Now run the coordinator. In the YAML configuration file, only he is defined - without executors. Therefore, after the launch, all the tasks of the process will not be completed and we will see the tasks of the performers standing in line.
java -Xmx64m -jar target/getstarted-process-1.0-SNAPSHOT.jar -f src/main/resources/config-decider.yml
In the configuration file, the first node of our cluster is defined as the Taskurotta server for the coordinator
spreader: - Spreader: class: ru.taskurotta.example.bootstrap.SimpleSpreaderConfig instance: endpoint: "http://localhost:8081" threadPoolSize: 10 readTimeout: 0 connectTimeout: 3000
You can update the list of queues in the console and see that there are tasks awaiting executors.
Now let's run the executors (leave the coordinator to work) and for demonstration we will send them to the second node of the cluster. Since the cluster nodes form a shared memory and an environment for performing internal tasks, it does not matter which server will receive a request from the executor.

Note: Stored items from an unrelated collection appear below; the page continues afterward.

(** * Event store and read-model projector: a shallow embedding

    The development follows [src/event-store.ts] (the abstract [EventStore]
    facade) and [src/types.ts] (the data model and the
    [InMemoryReadModelProjector]).  JavaScript objects used as dictionaries
    are finite maps, asynchronous methods are computations in a state and
    exception monad, and a promise that is started without being awaited is
    recorded as a pending task. *)

From Stdlib Require Import ZArith Lia.
From stdpp Require Import base option list strings gmap pretty sorting.

Local Open Scope Z_scope.

(** ** JavaScript values *)

(** Scalar values found in metadata, payloads and projection state. *)
Inductive JsVal :=
| VStr (s : string)
| VNum (n : Z)
| VBool (b : bool).

#[global] Instance JsVal_eq_dec : EqDecision JsVal.
Proof. solve_decision. Defined.

(** A [number] that is used as a stream position: an integer or [NaN]. *)
Inductive JsNum :=
| Num (n : Z)
| NaN.

#[global] Instance JsNum_eq_dec : EqDecision JsNum.
Proof. solve_decision. Defined.

(** The double nearest to an integer, ties going to the even mantissa.
    Integers of magnitude up to [2^53] are doubles themselves; beyond, the
    doubles between [2^e] and [2^(e+1)] lie [2^(e-52)] apart.  (No integer
    that a double can hold rounds to an infinity.) *)
Definition to_double (m : Z) : Z :=
  if Z.abs m <=? 2 ^ 53 then m
  else
    let k := Z.log2 (Z.abs m) - 52 in
    let q := m / 2 ^ k in
    let r := m mod 2 ^ k in
    let half := 2 ^ (k - 1) in
    if r <? half then q * 2 ^ k
    else if half <? r then (q + 1) * 2 ^ k
    else if Z.even q then q * 2 ^ k
    else (q + 1) * 2 ^ k.

(** [x + 1] on a number: the sum is rounded to a double, so that from
    [2^53] on adding one may change nothing. *)
Definition js_succ (x : JsNum) : JsNum :=
  match x with
  | Num n => Num (to_double (n + 1))
  | NaN => NaN
  end.

(** [o[k]++] reads [o[k]], which is [undefined] for a missing key, and
    stores the incremented number; [undefined + 1] is [NaN]. *)
Definition js_incr (o : gmap string JsNum) (k : string) : gmap string JsNum :=
  match o !! k with
  | Some x => <[k := js_succ x]> o
  | None => <[k := NaN]> o
  end.

(** Property-key conversion of [o[v]]: the key is the string of the value,
    and a missing value is the key ["undefined"]. *)
Definition js_key (v : option JsVal) : string :=
  match v with
  | Some (VStr s) => s
  | Some (VNum n) => pretty n
  | Some (VBool true) => "true"
  | Some (VBool false) => "false"
  | None => "undefined"
  end.

(** The names a plain object inherits from [Object.prototype]: reading
    one of them on an object that has no property of that name gives the
    inherited function (for [__proto__], the prototype), not [undefined]. *)
Definition object_prototype : list string :=
  ["constructor"; "__defineGetter__"; "__defineSetter__"; "hasOwnProperty";
   "__lookupGetter__"; "__lookupSetter__"; "isPrototypeOf";
   "propertyIsEnumerable"; "toString"; "valueOf"; "__proto__";
   "toLocaleString"].

(** The object spread [{...a, ...b}]: the keys of [b] win. *)
Definition js_spread {V} (a b : gmap string V) : gmap string V := b ∪ a.

(** ** Data model of [types.ts] *)

Abbreviation IState := (gmap string JsVal).
Abbreviation EventMetadata := (gmap string JsVal).

Record IEvent := {
  ev_no : Z;
  ev_uuid : string;
  ev_name : string;
  ev_payload : gmap string JsVal;
  ev_metadata : EventMetadata;
  ev_createdAt : Z
}.

Definition withNo (n : Z) (e : IEvent) : IEvent :=
  {| ev_no := n; ev_uuid := ev_uuid e; ev_name := ev_name e;
     ev_payload := ev_payload e; ev_metadata := ev_metadata e;
     ev_createdAt := ev_createdAt e |}.

Definition withMetadata (m : EventMetadata) (e : IEvent) : IEvent :=
  {| ev_no := ev_no e; ev_uuid := ev_uuid e; ev_name := ev_name e;
     ev_payload := ev_payload e; ev_metadata := m;
     ev_createdAt := ev_createdAt e |}.

Inductive EventAction := PRE_APPEND | APPEND_ERRORED | APPENDED | LOADED.

#[global] Instance EventAction_eq_dec : EqDecision EventAction.
Proof. solve_decision. Defined.

Inductive MetadataOperator :=
| EQUALS | GREATER_THAN | GREATER_THAN_EQUALS | IN | LOWER_THAN
| LOWER_THAN_EQUALS | NOT_EQUALS | NOT_IN | REGEX.

Inductive FieldType := METADATA | MESSAGE_PROPERTY.

(** The operand of a clause: an array for [in] and [nin], a scalar
    otherwise. *)
Inductive MatchValue :=
| Scalar (v : JsVal)
| Array (vs : list JsVal).

Record MetadataMatch := {
  mm_field : string;
  mm_value : MatchValue;
  mm_operation : MetadataOperator;
  mm_fieldType : FieldType
}.

Record IMetadataMatcher := { mm_data : list MetadataMatch }.

Record LoadStreamParameter := {
  lsp_streamName : string;
  lsp_fromNumber : option JsNum;
  lsp_count : option Z;
  lsp_matcher : option IMetadataMatcher
}.

Record IStream := { streamName : string; matcher : IMetadataMatcher }.

Inductive ProjectionStatus :=
| IDLE | RUNNING | STOPPING | DELETING | DELETING_INCL_EMITTED_EVENTS
| RESETTING.

#[global] Instance ProjectionStatus_eq_dec : EqDecision ProjectionStatus.
Proof. solve_decision. Defined.

(** ** Errors *)

Inductive ProjectorExceptionKind :=
| alreadyInitialized
| fromWasAlreadyCalled
| whenWasAlreadyCalled
| noHandler
| stateWasNotInitialised.

Inductive Error :=
| ProjectorException (k : ProjectorExceptionKind)
| ProjectionNotFound (projection : string)
| StreamAlreadyExists (stream : string)
| StreamNotFound (stream : string)
| ConcurrencyError
| BackendError (message : string).

#[global] Instance ProjectorExceptionKind_eq_dec : EqDecision ProjectorExceptionKind.
Proof. solve_decision. Defined.

#[global] Instance Error_eq_dec : EqDecision Error.
Proof. solve_decision. Defined.

(** ** Computations: state passing with exceptions

    A computation takes the state, always returns the state it leaves
    behind, and either throws or returns a value.  What was mutated before
    a [throw] stays mutated, as in JavaScript. *)

Definition M (S A : Type) : Type := S → S * (Error + A).

Definition ret {S A} (a : A) : M S A := λ s, (s, inr a).

Definition throw {S A} (e : Error) : M S A := λ s, (s, inl e).

Definition bind {S A B} (c : M S A) (k : A → M S B) : M S B :=
  λ s, match c s with
       | (s', inr a) => k a s'
       | (s', inl e) => (s', inl e)
       end.

(** [try { c } catch (e) { h e }] *)
Definition try_catch {S A} (c : M S A) (h : Error → M S A) : M S A :=
  λ s, match c s with
       | (s', inr a) => (s', inr a)
       | (s', inl e) => h e s'
       end.

Definition gets {S A} (f : S → A) : M S A := λ s, (s, inr (f s)).

Definition modify {S} (f : S → S) : M S unit := λ s, (f s, inr tt).

Notation "'let*' x ':=' c 'in' k" := (bind c (λ x, k))
  (at level 10, x name, c at level 100, k at level 200).
Notation "c1 '>>' c2" := (bind c1 (λ _, c2))
  (at level 100, c2 at level 200, right associativity).

(** Running a computation of a component inside a larger state. *)
Definition zoom {S T A} (get : T → S) (set : S → T → T) (c : M S A) : M T A :=
  λ t, let '(s', r) := c (get t) in (set s' t, r).

(** ** The persistence strategy

    [PersistenceStrategy] is an interface in [event-store.ts]; the engine
    never looks inside it.  A strategy is a type of back-end states with one
    operation per method; every method may throw and may change the
    back-end. *)

Class PersistenceStrategy (Store : Type) := {
  ps_addStreamToStreamsTable : string → M Store unit;
  ps_removeStreamFromStreamsTable : string → M Store unit;
  ps_deleteStream : string → M Store unit;
  ps_createSchema : string → M Store unit;
  ps_dropSchema : string → M Store unit;
  ps_appendTo : string → list IEvent → M Store unit;
  ps_mergeAndLoad : list LoadStreamParameter → M Store (list IEvent);
  ps_hasStream : string → M Store bool
}.

(** The read model of a read-model projector, the [IReadModel] interface. *)
Class ReadModel (RM : Type) := {
  rm_init : M RM unit;
  rm_isInitialized : M RM bool;
  rm_persist : M RM unit;
  rm_delete : M RM unit;
  rm_reset : M RM unit
}.

(** ** Middleware *)

(** A middleware handler receives the event and the action.  Its third
    argument, the store, is not modelled: a handler is a function of the
    event that returns an event or throws. *)
Definition EventCallback : Type := IEvent → EventAction → Error + IEvent.

Record EventMiddleWare := {
  mw_action : EventAction;
  mw_handler : EventCallback
}.

Record MiddlewareCollection := {
  on_APPEND_ERRORED : list EventCallback;
  on_PRE_APPEND : list EventCallback;
  on_APPENDED : list EventCallback;
  on_LOADED : list EventCallback
}.

Definition emptyMiddleware : MiddlewareCollection :=
  {| on_APPEND_ERRORED := []; on_PRE_APPEND := []; on_APPENDED := [];
     on_LOADED := [] |}.

(** [this.middleware[action]] *)
Definition bucket (c : MiddlewareCollection) (a : EventAction) : list EventCallback :=
  match a with
  | APPEND_ERRORED => on_APPEND_ERRORED c
  | PRE_APPEND => on_PRE_APPEND c
  | APPENDED => on_APPENDED c
  | LOADED => on_LOADED c
  end.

java -Xmx64m -jar target/getstarted-process-1.0-SNAPSHOT.jar -f src/main/resources/config-workers.yml
The executors have the second cluster node for interaction:
spreader: - Spreader: class: ru.taskurotta.example.bootstrap.SimpleSpreaderConfig instance: endpoint: "http://localhost:8082" threadPoolSize: 10 readTimeout: 0 connectTimeout: 3000
As a result, all processes must fully work out and this is evident from the queues in the management console.

So far, and all what I would like to share at the moment. We will welcome suggestions and constructive criticism.